In a game-turning moment, Haruki Nishikawa dropped a catchable fly ball from Takuya Kai in the bottom of the seventh, allowing two Hawks runners to score for a 5-4 lead.
The Fighters had jumped out to a 4-0 lead in the fifth when Ryo Watanabe crushed a three-run homer against Senga.
Kensuke Kondo had put Nippon Ham on the board earlier in the frame when he brought home Takuya Nakashima on a fielder’s choice.

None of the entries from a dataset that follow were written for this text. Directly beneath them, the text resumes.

(* ===== verification/Pdir.v ===== *)
(** * Pdir: page tables, src/src/sys/krnl/pdir.c, and kernel memory over them

    A page directory and its page tables are page frames in physical memory, and the
    kernel reaches them through the mapping they define: the directory maps itself at
    [PTBASE], so that the page table entry of an address is the word at
    [PTBASE + 4 * PTABIDX(addr)].  [machine] holds physical memory by frame and word, the
    frame of the directory and the page frame database; [mmu] is the walk of the processor,
    and the macros [GET_PDE], [SET_PTE] and the others load and store through it.  An access
    to an address without a mapping faults.  The processor's accessed and dirty bits and its
    translation cache are not modelled ([invlpage] follows every change of an entry). *)

From stdpp Require Import functions.
From S2P Require Import Prelude Pframe.
Local Open Scope krlean_scope.

(** ** include/os/pdir.h and include/os/syspage.h *)

Definition PTES_PER_PAGE : Z := 1024.
Definition PT_PRESENT : Z := 0x001.
Definition PT_WRITABLE : Z := 0x002.
Definition PT_USER : Z := 0x004.
Definition PT_ACCESSED : Z := 0x020.
Definition PT_DIRTY : Z := 0x040.
Definition PT_GUARD : Z := 0x200.
Definition PT_FILE : Z := 0x400.
Definition PT_USER_READ : Z := Z.lor PT_PRESENT PT_USER.
Definition PT_USER_WRITE : Z := Z.lor (Z.lor PT_PRESENT PT_USER) PT_WRITABLE.
Definition PT_FLAGMASK : Z :=
  Z.lor (Z.lor (Z.lor (Z.lor (Z.lor (Z.lor PT_PRESENT PT_WRITABLE) PT_USER) PT_ACCESSED)
    PT_DIRTY) PT_GUARD) PT_FILE.
Definition PT_PROTECTMASK : Z := Z.lor (Z.lor PT_WRITABLE PT_USER) PT_GUARD.
Definition PT_PFNMASK : Z := 0xFFFFF000.
(* ===== verification/Kmalloc.v ===== *)
(** * Kmalloc: the kernel heap, src/src/sys/krnl/kmalloc.c

    Blocks of up to half a page come from [buckets] of chunks whose sizes are powers of two;
    the free chunks of a bucket form a list through their first words, in the heap pages
    themselves.  Larger blocks are pages of their own.  [pfdb[].size] of the frame of a
    page says which of the two it is ([hp_size], by frame number).  The chunks are read and
    written through the page tables (Pdir.v), the pages come from Kmem.v. *)

From stdpp Require Import functions.
From S2P Require Import Prelude Rmap Pframe Pdir Kmem.
Local Open Scope krlean_scope.

Definition PAGESHIFT : Z := 12.
Definition TAG_ALOC : Z := tag4 0x41 0x4C 0x4F 0x43.
Definition TAG_HEAP : Z := tag4 0x48 0x45 0x41 0x50.

(** The table of 2048 bytes, by its runs. *)
Definition log2 : list Z :=
  replicate 16 4 ++ replicate 16 5 ++ replicate 32 6 ++ replicate 64 7 ++ replicate 128 8 ++
  replicate 256 9 ++ replicate 512 10 ++ replicate 1024 11.

Record bucket := Bucket { b_mem : Z; b_elems : Z; b_pages : Z; b_size : Z }.

Record heap := Heap {
  hp_mem : mem;
  hp_buckets : list bucket;
  hp_size : Z -> Z;
}.

Definition hp_machine (h : heap) : machine := mach (hp_mem h).
Definition with_hmem (h : heap) (st : mem) : heap := Heap st (hp_buckets h) (hp_size h).
Definition with_hmachine (h : heap) (s : machine) : heap := with_hmem h (set_mach (hp_mem h) s).
Definition with_bucket (h : heap) (i : nat) (b : bucket) : heap :=
  Heap (hp_mem h) (<[i := b]> (hp_buckets h)) (hp_size h).
Definition set_bmem (b : bucket) (a : Z) : bucket := Bucket a (b_elems b) (b_pages b) (b_size b).

(** [BUCKET(n)]: the entry [n - 1] of the table. *)
Definition BUCKET (n : Z) : outcome Z := if n - 1 <? 0 then Fault else deref (log2 !! Z.to_nat (n - 1)).

(** [pfdb[BTOP(virt2phys(addr))].size = v] *)
Definition set_frame_size (h : heap) (addr v : Z) : outcome heap :=
  ph <~ virt2phys (hp_machine h) addr;
  _ <~ deref (pfdb (frames (hp_machine h)) !! Z.to_nat (BTOP ph));
  Ret (Heap (hp_mem h) (hp_buckets h) (<[BTOP ph := v]> (hp_size h))).

(** The page is split into chunks; [p] is its address. *)
Fixpoint split_loop (fuel : nat) (s : machine) (b : bucket) (p i : Z) : outcome (machine * bucket) :=
  if i <? PAGESIZE then
    match fuel with
    | O => Diverge
    | S fuel =>
        s <~ store32 s (u32 (p + i)) (b_mem b);
        split_loop fuel s (set_bmem b (u32 (p + i))) p (s32 (i + b_size b))
    end
  else Ret (s, b).

(** A new page for the bucket [b], the number [n] of which goes into the frame. *)
Definition refill (h : heap) (n : Z) (b : bucket) : outcome heap :=
  '(addr, st) <~ alloc_pages (hp_mem h) 1 TAG_HEAP;
  h <~ set_frame_size (with_hmem h st) addr n;
  '(s, b) <~ split_loop (Z.to_nat PAGESIZE) (hp_machine h) b addr 0;
  Ret (with_bucket (with_hmachine h s) (Z.to_nat n)
         (Bucket (b_mem b) (b_elems b) (u32 (b_pages b + 1)) (b_size b))).

(** [addr = b->mem; b->mem = *(void ** ) addr;] *)
Definition take_chunk (h : heap) (n : Z) : outcome (Z * heap) :=
  b <~ deref (hp_buckets h !! Z.to_nat n);
  let addr := b_mem b in
  next <~ load32 (hp_machine h) addr;
  Ret (addr, with_bucket h (Z.to_nat n) (set_bmem b next)).

Definition kmalloc_tag (h : heap) (size tag : Z) : outcome (Z * heap) :=
  if PAGESIZE / 2 <? size then
    '(addr, st) <~ alloc_pages (hp_mem h) (PAGES (u32 size)) (if tag =? 0 then TAG_ALOC else tag);
    h <~ set_frame_size (with_hmem h st) addr (u32 (PAGES (u32 size) + PAGESHIFT));
    Ret (addr, h)
  else
    n <~ BUCKET size;
    b <~ deref (hp_buckets h !! Z.to_nat n);
    h <~ (if b_mem b =? 0 then refill h n b else Ret h);
    take_chunk h n.

Definition kmalloc (h : heap) (size : Z) : outcome (Z * heap) := kmalloc_tag h size 0.

Definition krealloc_tag (h : heap) (addr newsize tag : Z) : outcome (Z * heap) := Panic.

Definition kfree (h : heap) (addr : Z) : outcome heap :=
  if addr =? 0 then Ret h
  else
    ph <~ virt2phys (hp_machine h) addr;
    _ <~ deref (pfdb (frames (hp_machine h)) !! Z.to_nat (BTOP ph));
    let n := hp_size h (BTOP ph) in
    if PAGESHIFT <=? n then
      st <~ free_pages (hp_mem h) addr (s32 (n - PAGESHIFT)); Ret (with_hmem h st)
    else
      b <~ deref (hp_buckets h !! Z.to_nat n);
      s <~ store32 (hp_machine h) addr (b_mem b);
      Ret (with_bucket (with_hmachine h s) (Z.to_nat n) (set_bmem b addr)).

(** [init_malloc] *)
Definition init_malloc (h : heap) : heap :=
  Heap (hp_mem h)
    (imap (fun i b => Bucket (b_mem b) (b_elems b) (b_pages b) (Z.shiftl 1 (Z.of_nat i))) (hp_buckets h))
    (hp_size h).

(** ** The invariant *)

(** What a heap page is used for: chunks of a bucket, or the block that begins at an
    address. *)
Inductive page_use := Chunks (b : Z) | Block (a : Z).

(** The list of free chunks from [a]. *)
Fixpoint chain (s : machine) (a : Z) (l : list Z) : Prop :=
  match l with
  | [] => a = 0
  | x :: l => a = x /\ exists n, load32 s x = Ret n /\ chain s n l
  end.

(** A live block of [n] bytes at [x]. *)
Definition live_ok (s : machine) (size : Z -> Z) (use : Z -> option page_use) (L : Z -> list Z) (x n : Z) : Prop :=
  if n <=? 2048 then
    exists b, use (x / 4096) = Some (Chunks b) /\ x mod 2 ^ b = 0 /\ 0 < n <= 2 ^ b /\ (x ∉ L b) /\ 0 < x
  else x mod 4096 = 0 /\ 0 < x /\ x / 4096 + PAGES n <= NPAGES
    /\ (forall q, x / 4096 <= q < x / 4096 + PAGES n -> use q = Some (Block x))
    /\ size (BTOP (view s (x / 4096))) = PAGES n + PAGESHIFT.

Record heap_ok (h : heap) (fs : list nat) (lu lo lk : list rent) (use : Z -> option page_use)
    (L : Z -> list Z) (live : list (Z * Z)) : Prop := {
  ho_mem : mem_ok (hp_mem h) fs lu lo lk;
  ho_buckets : forall b, 0 <= b < 12 -> exists k, hp_buckets h !! Z.to_nat b = Some k
    /\ b_size k = 2 ^ b /\ chain (hp_machine h) (b_mem k) (L b);
  ho_page : forall p u, use p = Some u -> kheappage p /\ present (view (hp_machine h) p) = true;
  ho_chunks : forall p b, use p = Some (Chunks b) -> 4 <= b < 12
    /\ hp_size h (BTOP (view (hp_machine h) p)) = b;
  ho_free : forall b x, x ∈ L b -> use (x / 4096) = Some (Chunks b) /\ x mod 2 ^ b = 0;
  ho_nodup : forall b, NoDup (L b);
  ho_live : forall x n, (x, n) ∈ live -> live_ok (hp_machine h) (hp_size h) use L x n;
  ho_distinct : NoDup live.*1;
  ho_sizes : forall x n, (x, n) ∈ live -> 0 < n < 2 ^ 31;
}.

(** ** Words of memory *)

Lemma load_present s va : is_u32 va -> present (view s (va / 4096)) = true ->
  load32 s va = Ret (phys s (BTOP (view s (va / 4096))) (va mod 4096 / 4)).
Proof.
  intros Hva Hp. unfold load32. rewrite mmu_present by done. simpl.
  rewrite PGOFF_mod, Z.shiftr_div_pow2 by lia. done.
Qed.

Lemma load_same s s' va : is_u32 va -> present (view s (va / 4096)) = true ->
  view s' (va / 4096) = view s (va / 4096) ->
  phys s' (BTOP (view s (va / 4096))) = phys s (BTOP (view s (va / 4096))) ->
  load32 s' va = load32 s va.
Proof. intros Hva Hp Hv Hph. rewrite !load_present; rewrite ?Hv; try done. by rewrite Hph. Qed.

Lemma chain_ext s s' a l : (forall x, x ∈ l -> load32 s' x = load32 s x) -> chain s a l -> chain s' a l.
Proof.
  revert a. induction l as [|x l IH]; intros a Hl; simpl; [done|].
  intros (-> & n & Hn & Hc). split; [done|]. exists n. rewrite Hl by set_solver. split; [done|].
  apply IH; [set_solver|done].
Qed.

(** A store to a page of the area. *)
Lemma store_spec st fs lu lo lk va v :
  mem_ok st fs lu lo lk -> is_u32 va -> area (va / 4096) -> present (view (mach st) (va / 4096)) = true ->
  exists s', store32 (mach st) va v = Ret s' /\ mem_ok (set_mach st s') fs lu lo lk
    /\ (forall q, 0 <= q < NPAGES -> view s' q = view (mach st) q)
    /\ frames s' = frames (mach st)
    /\ load32 s' va = Ret v
    /\ (forall a, is_u32 a -> area (a / 4096) -> present (view (mach st) (a / 4096)) = true ->
         a / 4 <> va / 4 -> load32 s' a = load32 (mach st) a).
Proof.
  intros Hok Hva Ha Hp. set (s := mach st) in *. set (f := BTOP (view s (va / 4096))).
  pose proof (mo_vm _ _ _ _ _ Hok) as Hvm. pose proof (mo_own _ _ _ _ _ Hok) as How.
  destruct (ow_frame _ _ _ How _ Ha Hp) as (_ & _ & Hnt).
  unfold store32. rewrite mmu_present by done. fold f. cbn [obind].
  rewrite PGOFF_mod, Z.shiftr_div_pow2 by lia. eexists. split; [reflexivity|].
  set (s' := set_phys s _).
  destruct (data_change s s' fs f Hvm Hnt) as (Hok' & Hpt & Htb); [done|done| |].
  { intros g Hg. simpl. unfold put_word. by rewrite (proj2 (Z.eqb_neq _ _) Hg). }
  assert (Hv : forall q, 0 <= q < NPAGES -> view s' q = view s q).
  { intros q Hq. unfold view. by rewrite Hpt. }
  assert (Hreg : forall P m l, region s P m l -> (forall q, P q -> area q) -> region s' P m l).
  { intros P m l [H1 H2 H3 H4] HP. constructor; [done..|]. intros q Hq.
    rewrite Hv; [by apply H4|]. apply (area_plain q), HP, H3, Hq. }
  pose proof (page_range va Hva) as Hpr. split_and!.
  - destruct Hok as [_ _ Hu Hk Hm]. constructor; [done| |apply Hreg; [done|by left]
      |apply Hreg; [done|by right; right]|apply Hreg; [done|by right; left]].
    eapply owned_same; [exact How| |done|done]. intros q Hq. apply Hv. by apply (area_plain q).
  - done.
  - done.
  - rewrite load_present by (done || by rewrite Hv). rewrite Hv by done. fold f. simpl.
    unfold put_word. by rewrite !Z.eqb_refl.
  - intros a Hau Haa Hpa Hne. rewrite !load_present; rewrite ?Hv; try done; try by apply page_range.
    f_equal. simpl. unfold put_word. destruct (Z.eqb_spec (BTOP (view s (a / 4096))) f) as [He|]; [|done].
    apply (ow_inj _ _ _ How) in He; [|done..].
    destruct (Z.eqb_spec (a mod 4096 / 4) (va mod 4096 / 2 ^ 2)) as [Hw|]; [|done]. exfalso. apply Hne. lia_mod.
Qed.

With Kondo and Nishikawa on the corners, Watanabe launched Senga’s 2-2 breaking ball into the stands behind center field.
SoftBank closed the gap to 4-3 in the sixth on RBIs from Kai, Seiichi Uchikawa and Alfredo Despaigne.
The Hawks went ahead the following inning after center fielder Nishikawa made a crucial error on a deep fly ball from Kai.
As he sprinted back, Nishikawa looked set for the catch, but he dropped the ball onto the warning track, allowing Nobuhiro Matsuda and Shuhei Fukuda to score.
That spelled the end of the night for Arihara after 6-1/3 innings, but the Fighters immediately surrendered another run on an error with reliever Naoya Ishikawa on the mound.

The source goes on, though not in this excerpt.